# INPUT DATA
(** * Wallet risk scoring: a verified model of [calculate_risk_score]

    Shallow embedding of the scoring stage of [src/main.py]
    ([calculate_risk_score], lines 253-287) together with the part of
    scikit-learn's [MinMaxScaler] and of NumPy that it calls.

    Numbers: Python floats are modelled by exact rationals ([Q]); every
    arithmetic operation of the source is the corresponding exact
    operation, comparisons are comparisons of rationals ([==] is [Qeq]).
    Rounding of binary floating point is therefore outside the model, and
    the theorems are limited to what rounding keeps: the order of values,
    exact zeros and ties between values computed the same way, the ends of
    the reporting range, the shape of the result and integer counts. Apart
    from such exact cases no theorem gives the value of a quotient or of a
    sum of floats.
    The only place where a float constant matters is the machine epsilon
    used by the scaler to detect constant columns; it is the exact
    rational [2^-52]. *)

From Stdlib Require Import String.
From Stdlib Require Import QArith Qminmax Qround ZArith List Bool.
From Stdlib Require Import Ascii DecimalString.
From Stdlib Require Import Lia Lqa Permutation Morphisms Setoid.
Import ListNotations.

Open Scope Q_scope.

(** ** Exceptions and the error monad *)

(** The only exception the scoring path can raise on a well-typed frame is
    the [ValueError] of an empty array (the scaler's input validation, and
    NumPy's reductions of a zero-size array). *)
Inductive exn : Set := ValueError.

Inductive result (A : Type) : Type :=
| Ok (a : A)
| Raise (e : exn).
Arguments Ok {A} a.
Arguments Raise {A} e.

Definition bind {A B : Type} (m : result A) (k : A -> result B) : result B :=
  match m with
  | Ok a => k a
  | Raise e => Raise e
  end.

Notation "x <- m ;; k" := (bind m (fun x => k))
  (at level 61, m at next level, right associativity).

(** ** Data model *)

(** The seven numeric columns of a feature frame. *)
Module Col.
Inductive t : Set :=
| borrow_count
| repayment_ratio
| collateral_ratio
| liquidation_count
| total_volume
| activity_level
| no_compound_activity.
End Col.

(** One dictionary returned by [extract_features]: a row of the frame. *)
Record FeatureRecord : Type := mkFeatureRecord {
  wallet_id : string;
  borrow_count : Q;
  repayment_ratio : Q;
  collateral_ratio : Q;
  liquidation_count : Q;
  total_volume : Q;
  activity_level : Q;
  no_compound_activity : Q
}.

(** [row[column]] *)
Definition get (r : FeatureRecord) (c : Col.t) : Q :=
  match c with
  | Col.borrow_count => borrow_count r
  | Col.repayment_ratio => repayment_ratio r
  | Col.collateral_ratio => collateral_ratio r
  | Col.liquidation_count => liquidation_count r
  | Col.total_volume => total_volume r
  | Col.activity_level => activity_level r
  | Col.no_compound_activity => no_compound_activity r
  end.

(** The frame handed to [calculate_risk_score]. It is a mutable object
    shared with the caller: besides the rows built from the feature
    dictionaries it may carry a ["score"] column, which the scorer
    assigns. *)
Record DataFrame : Type := mkDataFrame {
  rows : list FeatureRecord;
  score : option (list Z)
}.

(** [pd.DataFrame(features_list)]: no ["score"] column yet. For an empty
    list pandas builds a frame without any column, on which the scorer
    fails with a [KeyError] at the column selection instead of the scaler's
    [ValueError]; the model has one failure for both. *)
Definition DataFrame_of (features_list : list FeatureRecord) : DataFrame :=
  mkDataFrame features_list None.

(** [features_df["score"] = values] *)
Definition set_score (features_df : DataFrame) (values : list Z) : DataFrame :=
  mkDataFrame (rows features_df) (Some values).

(** A two-dimensional array with named columns: one function per row. *)
Definition Row : Type := Col.t -> Q.

Definition feature_columns : list Col.t :=
  [Col.borrow_count; Col.repayment_ratio; Col.collateral_ratio;
   Col.liquidation_count; Col.total_volume; Col.activity_level;
   Col.no_compound_activity].

(** [features_df[feature_columns]] *)
Definition select (features_df : DataFrame) : list Row :=
  map get (rows features_df).

(** ** NumPy *)

Definition amin (x : Q) (l : list Q) : Q := fold_left Qmin l x.
Definition amax (x : Q) (l : list Q) : Q := fold_left Qmax l x.

(** [a.min()] and [a.max()]: a zero-size array has no minimum. *)
Definition np_min (a : list Q) : result Q :=
  match a with
  | [] => Raise ValueError
  | x :: l => Ok (amin x l)
  end.

Definition np_max (a : list Q) : result Q :=
  match a with
  | [] => Raise ValueError
  | x :: l => Ok (amax x l)
  end.

Definition np_zeros (n : nat) : list Q := repeat 0 n.
Definition np_ones (n : nat) : list Q := repeat 1 n.

(** Elementwise sum of two arrays of the same length. *)
Definition vadd (u v : list Q) : list Q :=
  map (fun p => fst p + snd p) (combine u v).

(** [np.clip(x, lo, hi)] is [minimum(maximum(x, lo), hi)]. *)
Definition np_clip (lo hi x : Q) : Q := Qmin (Qmax x lo) hi.

(** [x.astype(int)]: conversion to an integer truncates toward zero. *)
Definition astype_int (x : Q) : Z := Z.quot (Qnum x) (Zpos (Qden x)).

(** ** scikit-learn's MinMaxScaler, with the default [feature_range=(0, 1)] *)

Module MinMaxScaler.

(** [np.finfo(np.float64).eps] *)
Definition eps : Q := 1 # 4503599627370496.

(** [_handle_zeros_in_scale]: a (near) constant column, whose range is
    below [10 * eps], is given the scale 1 so that nothing is divided by
    zero or by a tiny number. *)
Definition handle_zeros_in_scale (scale : Q) : Q :=
  match scale ?= 10 * eps with
  | Lt => 1
  | _ => scale
  end.

Record t : Type := mk {
  data_min_ : Row;
  data_max_ : Row;
  scale_ : Row;
  min_ : Row
}.

(** [fit]: per-column minimum and maximum over the samples; at least one
    sample is required. *)
Definition fit (X : list Row) : result t :=
  match X with
  | [] => Raise ValueError
  | x :: X' =>
      let data_min := fun c => amin (x c) (map (fun r => r c) X') in
      let data_max := fun c => amax (x c) (map (fun r => r c) X') in
      let data_range := fun c => data_max c - data_min c in
      let scale := fun c => (1 - 0) / handle_zeros_in_scale (data_range c) in
      Ok (mk data_min data_max scale (fun c => 0 - data_min c * scale c))
  end.

(** [transform]: [X *= scale_; X += min_] *)
Definition transform (s : t) (X : list Row) : list Row :=
  map (fun (r : Row) c => r c * scale_ s c + min_ s c) X.

Definition fit_transform (X : list Row) : result (list Row) :=
  s <- fit X ;; Ok (transform s X).

End MinMaxScaler.

(** ** The scorer *)

(** The [weights] dictionary, in insertion order. *)
Definition weights : list (Col.t * Q) :=
  [(Col.borrow_count, - 0.2);
   (Col.repayment_ratio, 0.3);
   (Col.collateral_ratio, 0.3);
   (Col.liquidation_count, - 0.25);
   (Col.total_volume, 0.2);
   (Col.activity_level, 0.25);
   (Col.no_compound_activity, - 0.1)].

(** Lines 275-277: [scores = np.zeros(len(features_df))], then for every
    weighted feature [scores += normalized_df[feature] * weight]; the
    normalized frame has as many rows as [features_df]. *)
Definition weighted_scores (normalized_df : list Row) : list Q :=
  fold_left
    (fun scores fw =>
       vadd scores (map (fun r : Row => r (fst fw) * snd fw) normalized_df))
    weights
    (np_zeros (length normalized_df)).

(** Lines 280-284: scale the weighted scores to the reporting range;
    [scores] has [len(features_df)] entries. *)
Definition rescale (scores : list Q) : result (list Q) :=
  min_score <- np_min scores ;;
  max_score <- np_max scores ;;
  if Qeq_bool max_score min_score
  then Ok (map (fun o => o * 500) (np_ones (length scores)))
  else Ok (map (fun s => (s - min_score) / (max_score - min_score) * 900 + 100)
               scores).

(** The weighted ("raw") scores of a frame: lines 258-277. *)
Definition raw_scores (features_df : DataFrame) : result (list Q) :=
  normalized_df <- MinMaxScaler.fit_transform (select features_df) ;;
  Ok (weighted_scores normalized_df).

(** Lines 253-287. The frame is passed by reference: the function returns
    the frame as it is after the call, together with either the returned
    two-column frame [features_df[["wallet_id", "score"]]] or the exception
    that escaped. *)
Definition calculate_risk_score (features_df : DataFrame)
  : DataFrame * result (list (string * Z)) :=
  let computed :=
    scores <- raw_scores features_df ;;
    scores <- rescale scores ;;
    Ok (map astype_int (map (np_clip 0 1000) scores)) in
  match computed with
  | Raise e => (features_df, Raise e)
  | Ok values =>
      let features_df' := set_score features_df values in
      (features_df',
       Ok (combine (map wallet_id (rows features_df')) values))
  end.

(** The worked fixture of the specification (three wallets). *)
Definition W1 : FeatureRecord := mkFeatureRecord "W1" 0 1 1 0 0 0 1.
Definition W2 : FeatureRecord := mkFeatureRecord "W2" 5 0.5 1.5 0 10 0.9 0.
Definition W3 : FeatureRecord := mkFeatureRecord "W3" 10 0.1 0.5 2 50 0.95 0.
Definition fixture : DataFrame := DataFrame_of [W1; W2; W3].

# THE PROBLEM
Once the line containing "(** ** Exceptions and the error monad *)" has been set down, nothing more is wanted; set down each line of the listing above up to it exactly, starting with the first.

# RESULT BELOW
(** * Wallet risk scoring: a verified model of [calculate_risk_score]

    Shallow embedding of the scoring stage of [src/main.py]
    ([calculate_risk_score], lines 253-287) together with the part of
    scikit-learn's [MinMaxScaler] and of NumPy that it calls.

    Numbers: Python floats are modelled by exact rationals ([Q]); every
    arithmetic operation of the source is the corresponding exact
    operation, comparisons are comparisons of rationals ([==] is [Qeq]).
    Rounding of binary floating point is therefore outside the model, and
    the theorems are limited to what rounding keeps: the order of values,
    exact zeros and ties between values computed the same way, the ends of
    the reporting range, the shape of the result and integer counts. Apart
    from such exact cases no theorem gives the value of a quotient or of a
    sum of floats.
    The only place where a float constant matters is the machine epsilon
    used by the scaler to detect constant columns; it is the exact
    rational [2^-52]. *)

From Stdlib Require Import String.
From Stdlib Require Import QArith Qminmax Qround ZArith List Bool.
From Stdlib Require Import Ascii DecimalString.
From Stdlib Require Import Lia Lqa Permutation Morphisms Setoid.
Import ListNotations.

Open Scope Q_scope.

(** ** Exceptions and the error monad *)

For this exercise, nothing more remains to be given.